El Betis mantiene su potencial, pero llega en un momento de menor estabilidad competitiva.
Un rendimiento local que ha perdido solidez
Otro aspecto relevante es su desempeño como local en las últimas semanas. La Cartuja no está siendo un escenario especialmente fiable para el Betis en Liga.

Empates ante Celta, Sevilla y Rayo Vallecano, junto a la derrota en Copa frente al Atlético de Madrid, reflejan una pérdida de solidez en casa. El conjunto verdiblanco no está mostrando la consistencia habitual en su estadio, lo que abre la puerta a que el Espanyol pueda competir con mayores opciones.
Un precedente históricamente favorable
Más allá de la dinámica actual, el historial también ofrece un dato significativo. El Espanyol ha logrado puntuar en más de la mitad de sus visitas al feudo bético.
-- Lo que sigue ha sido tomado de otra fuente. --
Lemma dir_scan_spec fuel : forall v dl c,
  inv v -> chain v dl -> cursor_ok v dl c -> (Z.to_nat (FAT_MAX_DIR_ENTRIES - c_index c) < fuel)%nat ->
  iwp (dir_scan fuel c) v (fun r w => same v w /\ scanned v dl c r)
    (fun rc w => same v w /\ rc = VFS_EINVAL /\ ~ reliable D).
Proof.
  induction fuel as [|k IH]; intros v dl c Hi Hl Hc Hf; [lia|]. cbn [dir_scan].
  pose proof (cu_index _ _ _ Hc) as Hge. destruct (Z.leb_spec FAT_MAX_DIR_ENTRIES (c_index c)) as [Hm|Hm].
  { apply iwp_ret. split; [done|]. apply rest_end; auto. }
  eapply iwp_seq; [by apply (dir_slot_spec v dl c)|..]; [|done].
  intros [[e c']|] w [Hs Hr].
  2: { apply iwp_ret. split; [done|]. apply rest_end; auto. }
  destruct Hr as (Hn & -> & clus & pos & -> & Hc'). pose proof (rest_step v dl c clus pos Hi ltac:(lia) Hm) as Hstep.
  set (c' := set_place _ _ _ c) in *. pose proof (judge_keeps (dirent v dl (c_index c)) c') as Hk.
  assert (Hok : forall a, c_index a = c_index c' /\ c_dir_clus a = c_dir_clus c' /\ c_clus a = c_clus c' /\
    c_clus_index a = c_clus_index c' -> cursor_ok v dl a /\ c_index a = c_index c + 1).
  { intros a (E1 & E2 & E3 & E4). destruct Hc' as [? ? ?]. split; [|by rewrite E1]. split; rewrite ?E1, ?E2, ?E3, ?E4; done. }
  destruct (judge _ c') as [|a|d a].
  - apply iwp_ret. done.
  - destruct (Hok a (Hk a (or_introl eq_refl))) as [Ha Ea].
    eapply iwp_mono; [apply (IH w dl a); [apply Hs|by eapply chain_now|by eapply cursor_now|lia]|..].
    + intros r x [Hs' Hr]. split; [by eapply same_trans|]. unfold scanned, rest in *. rewrite (slots_same v w) in Hr by done.
      rewrite Hstep. destruct r as [[d c'']|]; [|done]. destruct Hr as (-> & Hc'' & ? & ?). split; [done|].
      split; [|lia]. destruct Hs as ([? Est] & _). destruct Hc'' as [? ? Hp]. split; [done|done|].
      pose proof (static_vol _ _ Est) as (_&<-&_). done.
    + intros rc x (Hs' & ?). split; [by eapply same_trans|done].
  - destruct (Hok a (Hk a (or_intror (ex_intro _ d eq_refl)))) as [Ha Ea]. apply iwp_ret. split; [done|].
    split; [done|]. split; [done|lia].
Qed.

Lemma find_loop_spec ok fuel : forall v dl c,
  inv v -> chain v dl -> cursor_ok v dl c -> (Z.to_nat (FAT_MAX_DIR_ENTRIES - c_index c) < fuel)%nat ->
  iwp (find_loop fuel ok c) v (fun r w => same v w /\ r = find ok (rest v dl c))
    (fun rc w => same v w /\ rc = VFS_EINVAL /\ ~ reliable D).
Proof.
  induction fuel as [|k IH]; intros v dl c Hi Hl Hc Hf; [lia|]. cbn [find_loop].
  pose proof (cu_index _ _ _ Hc) as Hge.
  eapply iwp_seq; [apply (dir_scan_spec _ v dl c); try done; lia|..]; [|done].
  intros [[d c']|] w [Hs Hr]; cbn [scanned] in Hr.
  2: { apply iwp_ret. rewrite Hr. done. }
  destruct Hr as (-> & Hc' & Hlt & Hm). cbn [find]. destruct (ok d); [by apply iwp_ret|].
  eapply iwp_mono; [apply (IH w dl c'); [apply Hs|by eapply chain_now|by eapply cursor_now|lia]|..].
  - intros r x [Hs' ->]. split; [by eapply same_trans|]. unfold rest. by rewrite (slots_same v w).
  - intros rc x (Hs' & ?). split; [by eapply same_trans|done].
Qed.

Lemma cursor_init v dl dclus : head dl = Some dclus -> cursor_ok v dl (fat_dircur_init dclus).
Proof. intros Hh. split; cbn; [done|lia|done]. Qed.

Lemma find_all_spec ok v dl dclus :
  inv v -> chain v dl -> head dl = Some dclus ->
  iwp (find_loop (Z.to_nat (FAT_MAX_DIR_ENTRIES + 1)) ok (fat_dircur_init dclus)) v
    (fun r w => same v w /\ r = find ok (dir_list v dl dclus))
    (fun rc w => same v w /\ rc = VFS_EINVAL /\ ~ reliable D).
Proof.
  intros Hi Hl Hh. change (dir_list v dl dclus) with (rest v dl (fat_dircur_init dclus)).
  apply find_loop_spec; [done|done|by apply cursor_init|]. unfold FAT_MAX_DIR_ENTRIES. cbn [c_index fat_dircur_init]. lia.
Qed.

(** fat_dir_find is a linear search of what the directory holds. *)
Lemma dir_find_spec v dl dclus name :
  inv v -> chain v dl -> head dl = Some dclus ->
  iwp (fat_dir_find dclus name) v
    (fun d w => same v w /\ find (fun d => name_eq_ci (d_name d) name) (dir_list v dl dclus) = Some d)
    (fun rc w => same v w /\
       (rc = VFS_ENOENT /\ find (fun d => name_eq_ci (d_name d) name) (dir_list v dl dclus) = None \/
        rc = VFS_EINVAL /\ ~ reliable D)).
Proof.
  intros Hi Hl Hh. unfold fat_dir_find.
  eapply iwp_seq; [by apply (find_all_spec _ v dl)|..].
  - intros r w [Hs ->]. destruct (find _ _); [by apply iwp_ret|]. split; [done|]. by left.
  - intros rc w (Hs & ?). split; [done|]. by right.
Qed.

Lemma dir_is_empty_spec v dl dclus :
  inv v -> chain v dl -> head dl = Some dclus ->
  iwp (fat_dir_is_empty dclus) v
    (fun b w => same v w /\ b = forallb dot_name (dir_list v dl dclus))
    (fun rc w => same v w /\ rc = VFS_EINVAL /\ ~ reliable D).
Proof.
  intros Hi Hl Hh. unfold fat_dir_is_empty.
  eapply iwp_seq; [by apply (find_all_spec _ v dl)|..]; [|done].
  intros r w [Hs ->]. assert (Hf : forall l, forallb dot_name l = match find (fun d => negb (dot_name d)) l with Some _ => false | None => true end).
  { induction l as [|d l IH]; [done|]. cbn. destruct (dot_name d); [done|done]. }
  rewrite Hf. destruct (find _ _); by apply iwp_ret.
Qed.

End Scan.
En 58 enfrentamientos como visitante ante el Betis, el balance es de 15 victorias y 15 empates, lo que supone haber obtenido un resultado positivo en el 52% de los encuentros. Aunque el escenario actual sea La Cartuja y no el Benito Villamarín, el precedente mantiene su valor como referencia.
El Espanyol ha demostrado a lo largo del tiempo que es capaz de competir en este tipo de escenarios.
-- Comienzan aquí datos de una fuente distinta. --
Definition dos_name (s : bytes) : Prop := length s = 11%nat /\ Forall dos_char s.

Lemma dos_name_alias s : dos_name s -> alias_ok s.
Proof.
  intros [Hl Hd]. split; [done|eapply Forall_impl; [|exact Hd]; intros; by apply dos_char_ok|].
  destruct s as [|c s]; [done|]. apply Forall_inv in Hd. change (at_ (c :: s) 0) with c. by apply dos_char_ok.
Qed.

Lemma pad_dos n b : Forall dos_char b -> Forall dos_char (pad_to n b).
Proof. intros Hb. apply Forall_app_2; [done|]. apply Forall_replicate. by right. Qed.

Lemma short_part_dos cap p b lost : short_part cap p = (b, lost) -> Forall dos_char b /\ (length b <= cap)%nat.
Proof.
  unfold short_part. intros [= <- _]. rewrite length_take. split; [|lia]. apply Forall_take. rewrite map_map.
  apply Forall_map, List.Forall_forall. intros c _. unfold short_char. left.
  destruct (_ && _); cbn; [destruct (short_char_ok (up c)) eqn:E|destruct (short_char_ok c) eqn:E]; done.
Qed.

Lemma build_dos name s f : short_name_build name = (s, f) -> dos_name s.
Proof.
  unfold short_name_build. set (p := skip_dots name).
  destruct (match last_dot p with Some (b, e) => (b, Some e) | None => (p, None) end) as [base ext].
  destruct (short_part 8 base) as [b lost] eqn:Eb. apply short_part_dos in Eb as [Hb Hlb].
  set (b1 := match b with [] => ([ch "_"], true) | _ => (b, false) end).
  assert (Hb1 : Forall dos_char (fst b1) /\ (length (fst b1) <= 8)%nat).
  { unfold b1. destruct b; [split; [repeat constructor|cbn; lia]|done]. }
  destruct b1 as [b1' none]. cbn [fst] in Hb1. destruct Hb1 as [Hb1 Hlb1].
  set (e1 := match ext with Some x => short_part 3 x | None => ([], false) end).
  assert (He1 : Forall dos_char (fst e1) /\ (length (fst e1) <= 3)%nat).
  { unfold e1. destruct ext as [x|]; [|by split; [apply Forall_nil_2|cbn; lia]].
    destruct (short_part 3 x) eqn:E. by apply short_part_dos in E. }
  destruct e1 as [e1' elost]. cbn [fst] in He1. destruct He1 as [He1 Hle1]. intros [= <- _].
  set (out := pad_to 8 b1' ++ pad_to 3 e1').
  assert (Ho : Forall dos_char out) by by apply Forall_app_2; apply pad_dos.
  assert (Hl : length out = 11%nat) by (unfold out; rewrite length_app, !length_pad by lia; done).
  destruct out as [|c r]; [done|]. apply Forall_inv in Ho as Hc. destruct (dos_char_ok c Hc) as (_ & _ & Hne).
  rewrite (proj2 (Z.eqb_neq _ _)) by done. done.
Qed.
Diez años sin ganar, pero con un contexto distinto
La última victoria del Espanyol en campo bético se remonta a hace una década, con aquel 0-1 resuelto por Diego Reyes. Desde entonces, los resultados no han acompañado en este desplazamiento con dos empates y tres derrotas, las últimas de manera consecutiva, 3-1 la 2022-23 y 1-0 la 2024-25, con gol de Lo Celso en el 85′.

No obstante, cada temporada plantea un contexto diferente. El momento actual del Betis, unido a la necesidad del Espanyol de reaccionar, configura un escenario abierto. La estadística histórica reciente no impide que el equipo tenga opciones reales de competir.
Una oportunidad en un tramo decisivo
El Espanyol encara este partido tras el parón de selecciones con el objetivo de trasladar al marcador las sensaciones que, en varios encuentros recientes, no han terminado de concretarse.
El margen se reduce y el calendario eleva la exigencia, pero el contexto del rival y los antecedentes permiten interpretar este primer compromiso como una oportunidad. El equipo necesita dar un paso adelante y el escenario, pese a su dificultad, ofrece argumentos para intentarlo.